Saved entries>
-=-=-=-=-

(** * my_stl::pair — a shallow embedding and its properties

    The development follows the three headers of the library:

    - [include/my_stl/detail/traits.hpp]     (module [class_templates])
    - [include/my_stl/detail/pair_impl.hpp]  (modules [class_templates] and [detail])
    - [include/my_stl/pair.hpp]              (modules [class_templates] and [my_stl])

    Templates are functions of type descriptors ([ctype]) when the question
    is which class a template-id names and how large it is, and functions of
    Rocq types when the question is what the member functions compute.
    Member functions that construct, assign or exchange act on a store of
    live objects (module [cxx]), where two references may name one object
    and a call may leave by an exception. *)

From Stdlib Require Import ZArith Bool List String Lia.
From stdpp Require Import base option gmap.
Import ListNotations.

Local Open Scope Z_scope.

(** ** Type descriptors *)

(** The element types the tests instantiate the templates with: scalars,
    pointers, class types (with their [final] marker, direct bases and
    non-static data members), lvalue references and arrays of known bound. *)
#[warnings="-register-all"] Inductive ctype : Type :=
| TInt
| TChar
| TDouble
| TPtr (pointee : ctype)
| TClass (name : string) (final : bool) (bases members : list ctype)
| TLRef (referred : ctype)
| TArray (elem : ctype) (bound : positive).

-=-=-=-=-

Activity> Return the entries exactly through the "[class_templates] and [my_stl])" line.

Task answer>
(** * my_stl::pair — a shallow embedding and its properties

    The development follows the three headers of the library:

    - [include/my_stl/detail/traits.hpp]     (module [class_templates])
    - [include/my_stl/detail/pair_impl.hpp]  (modules [class_templates] and [detail])
    - [include/my_stl/pair.hpp]              (modules [class_templates] and [my_stl])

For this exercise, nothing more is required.